Data extracts
┄┄┄┄┄┄┄┄┄┄┄┄┄┄┄┄┄┄┄┄
(* ===== verification/ArbitrationPool.v ===== *)
(** * The arbitration pool ([api/routes/arbitration.py])

    Arbitrators, cases, their assignments, materials and votes, and the execution
    of a decision into the settlement.  No request asks who the caller is.  The
    reports and alerts for operators only read and are left out.  Python's [sum]
    of floats is the compensated one of version 3.12. *)

From S2P Require Import Prelude PyBytes PyJson PyDatetime PyFloat PyHoare PySort SettlementEngine ResponsibilityGraph EscrowDb CapacityLedger Vouchers ProgressReceipts AutoArbitration SettlementRoutes.
#[local] Open Scope string_scope.
#[local] Open Scope py_scope.

(** ** [sum] of floats *)

Definition fabs_ge (x y : float) : bool := fgeb (fabs x) (fabs y).
Definition is_finite (x : float) : bool :=
  match x with SpecFloat.S754_zero _ | SpecFloat.S754_finite _ _ _ => true | _ => false end.
Fixpoint sum_loop (total c : float) (l : list float) : float :=
  match l with
  | [] => if ftruthy c && is_finite c then total +. c else total
  | x :: r =>
      let t := total +. x in
      sum_loop t (c +. (if fabs_ge total x then (total -. t) +. x else (x -. t) +. total)) r
  end.
Definition py_fsum (l : list float) : float :=
  match l with [] => fzero | x :: r => sum_loop (fzero +. x) fzero r end.

(** ** Rows *)

Definition put_where {A} (c : A -> bool) (f : A -> A) (l : list A) : list A := map (fun x => if c x then f x else x) l.
Definition is_case (id : string) (k : case_row) : bool := str_eqb (k_id k) id.

Definition set_case_status (s : case_status) (at_ : datetime) (k : case_row) : case_row :=
  Case (k_id k) (k_task_id k) (k_settlement_id k) (k_opened_by k) (k_reason k) s (k_required k)
    (k_outcome k) (k_partial k) (k_created_at k) at_ (k_executed_at k).
Definition decide_case (o : decision) (p : option float) (at_ : datetime) (k : case_row) : case_row :=
  Case (k_id k) (k_task_id k) (k_settlement_id k) (k_opened_by k) (k_reason k) A_DECIDED (k_required k)
    (Some o) p (k_created_at k) at_ (k_executed_at k).
Definition execute_case (at_ : datetime) (k : case_row) : case_row :=
  Case (k_id k) (k_task_id k) (k_settlement_id k) (k_opened_by k) (k_reason k) A_EXECUTED (k_required k)
    (k_outcome k) (k_partial k) (k_created_at k) at_ (Some at_).

Definition update_case (id : string) (f : case_row -> case_row) : MW unit :=
  py_modify (fun w => set_cases (put_where (is_case id) f (cases (db w))) w).
Definition add_case (k : case_row) : MW unit := py_modify (fun w => set_cases (cases (db w) ++ [k])%list w).
Definition append_case_event (id : string) (kind : case_event_kind) : MW unit :=
  py_modify (fun w => set_case_events (case_events (db w) ++ [CaseEvent id kind (now w)])%list w).

Definition case_of (id : string) : MW case_row :=
  let! w := py_get in
  match List.find (is_case id) (cases (db w)) with
  | Some k => py_ret k
  | None => fail 404 ("arbitration case " ++ id ++ " not found")
  end.

(** ** Requests *)

Definition join_arbitration_pool (id : string) (stake : float) : MW unit :=
  ensure (fgeb stake fzero) 422 "stake_amount must be >= 0" ;;;
  let! w := py_get in
  if existsb (fun m => str_eqb (m_id m) id) (pool (db w)) then
    py_modify (fun w => set_pool
      (put_where (fun m => str_eqb (m_id m) id) (fun m => Member id stake true (m_joined_at m)) (pool (db w))) w)
  else py_modify (fun w => set_pool (pool (db w) ++ [Member id stake true (now w)])%list w).

Section Cases.
Context (sql_sum : list float -> float) (uid : nat -> string).

Definition create_arbitration_case (task opened_by : string) (reason : option string) (required : Z) : MW case_row :=
  ensure ((1 <=? required) && (required <=? 21))%Z 422 "required_arbitrators must be between 1 and 21" ;;;
  let! w := py_get in
  ensure (negb (existsb (fun k => str_eqb (k_task_id k) task) (cases (db w)))) 409
    ("arbitration case already exists for task " ++ task) ;;;
  let! s := settlement_of task in
  ensure (mem (status s) [TS_DISPUTED; TS_ARBITRATED]) 409
    "settlement must be disputed before arbitration case creation" ;;;
  (if bool_decide (status s = TS_DISPUTED) then
     ensure (can_transition (status s) TS_ARBITRATED) 409 "invalid settlement transition to arbitration" ;;;
     save_settlement (set_status TS_ARBITRATED (now w) s)
   else py_ret tt) ;;;
  let! w := py_get in
  let k := Case (uid (drawn w)) task (settlement_id s) opened_by reason A_OPEN required None None (now w) (now w) None in
  py_modify draw_id ;;;
  add_case k ;;;
  append_case_event (k_id k) CASE_CREATED ;;;
  py_ret k.

Definition finalized (k : case_row) : bool := mem (k_status k) [A_DECIDED; A_EXECUTED].

(** Active members that are not assigned yet, longest in the pool first. *)
Definition candidates (id : string) (d : escrow_db) : list pool_member :=
  let taken := map a_arbitrator (List.filter (fun a => str_eqb (a_case a) id) (assignments d)) in
  List.filter (fun m => negb (str_mem (m_id m) taken))
    (sort_by (fun a b => (m_joined_at a <=? m_joined_at b)%Z) (List.filter m_active (pool d))).

Definition assign_arbitrators (id : string) (count : nat) : MW (list assignment_row) :=
  ensure ((1 <=? count) && (count <=? 21))%nat 422 "count must be between 1 and 21" ;;;
  let! k := case_of id in
  ensure (negb (finalized k)) 409 ("arbitration case already finalized: " ++ case_status_value (k_status k)) ;;;
  let! w := py_get in
  let selected := take count (candidates id (db w)) in
  ensure (match selected with [] => false | _ => true end) 409 "no active arbitrators available for assignment" ;;;
  let added := map (fun m => Assignment id (m_id m) (now w)) selected in
  py_modify (fun w => set_assignments (assignments (db w) ++ added)%list w) ;;;
  update_case id (set_case_status A_VOTING (now w)) ;;;
  append_case_event id ARBITRATORS_ASSIGNED ;;;
  py_ret added.

Definition package_hash (id task : string) (bundle : option string) (ids hashes : list string) (version : string) : string :=
  sha256_of [("case_id", JStr id); ("task_id", JStr task); ("bundle_id", jopt bundle);
             ("progress_receipt_ids", JList (map JStr ids)); ("evidence_hashes", JList (map JStr hashes));
             ("format_version", JStr version)].

Definition submit_material (id submitted_by : string) (bundle : option string) (progress_ids hashes : list string)
    (uri : option string) (version : string) : MW material_row :=
  let! k := case_of id in
  ensure (negb (mem (k_status k) [A_EXECUTED; A_CANCELLED])) 409
    ("cannot submit material for case status " ++ case_status_value (k_status k)) ;;;
  let hashes := normal_set (fun h => py_lower (py_strip h)) hashes in
  let ids := normal_set py_strip progress_ids in
  ensure (truthy_str bundle || negb (bool_decide (hashes = [])) || negb (bool_decide (ids = []))) 400
    "at least one of bundle_id, progress_receipt_ids, evidence_hashes must be provided" ;;;
  let hash := package_hash id (k_task_id k) bundle ids hashes version in
  let! w := py_get in
  ensure (negb (existsb (fun m => str_eqb (mt_case m) id && str_eqb (mt_package_hash m) hash) (materials (db w)))) 409
    "duplicate arbitration material package hash" ;;;
  let row := Material id (k_task_id k) submitted_by bundle ids hashes hash uri version (now w) in
  py_modify (fun w => set_materials (materials (db w) ++ [row])%list w) ;;;
  append_case_event id MATERIAL_SUBMITTED ;;;
  py_ret row.

(** ** Voting *)

Definition votes_of (id : string) (l : list vote_row) : list vote_row := List.filter (fun v => str_eqb (vt_case v) id) l.
Definition count_votes (o : decision) (l : list vote_row) : nat :=
  length (List.filter (fun v => bool_decide (vt_decision v = o)) l).

(** The decision of the votes of a case. *)
Definition tally (l : list vote_row) : decision * option float :=
  let buyer := count_votes BUYER_WINS l in
  let seller := count_votes SELLER_WINS l in
  if (seller <? buyer)%nat then (BUYER_WINS, None)
  else if (buyer <? seller)%nat then (SELLER_WINS, None)
  else
    let values := omap vt_partial (List.filter (fun v => bool_decide (vt_decision v = PARTIAL)) l) in
    (PARTIAL, Some (match values with
                    | [] => f50
                    | _ => round2 (fdiv (py_fsum values) (float_of_int (Z.of_nat (length values))))
                    end)).

Definition cast_vote (id arbitrator : string) (d : decision) (partial : option float) : MW case_row :=
  ensure (match partial with None => true | Some p => in_percent p end) 422 "partial_percent must be between 0 and 100" ;;;
  let! k := case_of id in
  ensure (negb (finalized k)) 409 ("arbitration case already finalized: " ++ case_status_value (k_status k)) ;;;
  let! w := py_get in
  ensure (existsb (fun a => str_eqb (a_case a) id && str_eqb (a_arbitrator a) arbitrator) (assignments (db w))) 403
    "arbitrator is not assigned to this case" ;;;
  ensure (negb (bool_decide (d = PARTIAL) && negb (bool_decide (is_Some partial)))) 400
    "partial_percent is required when decision is partial" ;;;
  ensure (negb (negb (bool_decide (d = PARTIAL)) && bool_decide (is_Some partial))) 400
    "partial_percent is only allowed for partial decision" ;;;
  ensure (negb (existsb (fun v => str_eqb (vt_case v) id && str_eqb (vt_arbitrator v) arbitrator) (votes (db w)))) 409
    "duplicate vote for arbitrator in this case" ;;;
  py_modify (fun w => set_votes (votes (db w) ++ [Vote id arbitrator d partial (now w)])%list w) ;;;
  append_case_event id VOTE_CAST ;;;
  let! w := py_get in
  let vs := votes_of id (votes (db w)) in
  if (k_required k <=? Z.of_nat (length vs))%Z then
    let '(o, p) := tally vs in
    update_case id (decide_case o p (now w)) ;;;
    append_case_event id CASE_DECIDED ;;;
    py_ret (decide_case o p (now w) k)
  else if bool_decide (k_status k = A_OPEN) then
    update_case id (set_case_status A_VOTING (now w)) ;;;
    py_ret (set_case_status A_VOTING (now w) k)
  else py_ret k.

(** ** Executing *)

(** The status a decision gives the settlement, and the split. *)
Definition decided_split (o : decision) (partial : option float) (escrow : float) : TaskStatus * (float * float) :=
  match o with
  | BUYER_WINS => (TS_REFUNDED, (fzero, round2 escrow))
  | SELLER_WINS => (TS_SETTLED, (round2 escrow, fzero))
  | PARTIAL => (TS_SETTLED, split_percent escrow (default f50 partial))
  end.

Definition execute_arbitration_case (id : string) : MW settlement :=
  let! k := case_of id in
  ensure (bool_decide (k_status k = A_DECIDED)) 409
    ("arbitration case status must be decided, got " ++ case_status_value (k_status k)) ;;;
  match k_outcome k with
  | None => fail 409 "arbitration decision is missing"
  | Some o =>
      let! s := settlement_of (k_task_id k) in
      let! w := py_get in
      (if bool_decide (status s = TS_DISPUTED)
       then ensure (can_transition (status s) TS_ARBITRATED) 409 "cannot transition settlement to arbitration"
       else py_ret tt) ;;;
      let from := if bool_decide (status s = TS_DISPUTED) then TS_ARBITRATED else status s in
      let '(target, (settled, refunded)) := decided_split o (k_partial k) (escrow_amount s) in
      ensure (can_transition from target) 409 "invalid settlement transition" ;;;
      let s := set_status target (now w)
        (set_split settled refunded (if fgtb settled fzero then Some (now w) else None) s) in
      save_settlement s ;;;
      apply_capacity_resolution sql_sum (client_agent_id s) (escrow_amount s) settled refunded ;;;
      mark_voucher_used_if_linked (k_task_id k) ;;;
      update_case id (execute_case (now w)) ;;;
      append_case_event id CASE_EXECUTED ;;;
      py_ret s
  end.
End Cases.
┄┄┄┄┄┄┄┄┄┄┄┄┄┄┄┄┄┄┄┄
Starting at the line that contains "save_settlement s ;;;", print every line through the last one of the records, exactly and with nothing else.

      save_settlement s ;;;
      apply_capacity_resolution sql_sum (client_agent_id s) (escrow_amount s) settled refunded ;;;
      mark_voucher_used_if_linked (k_task_id k) ;;;
      update_case id (execute_case (now w)) ;;;
      append_case_event id CASE_EXECUTED ;;;
      py_ret s
  end.
End Cases.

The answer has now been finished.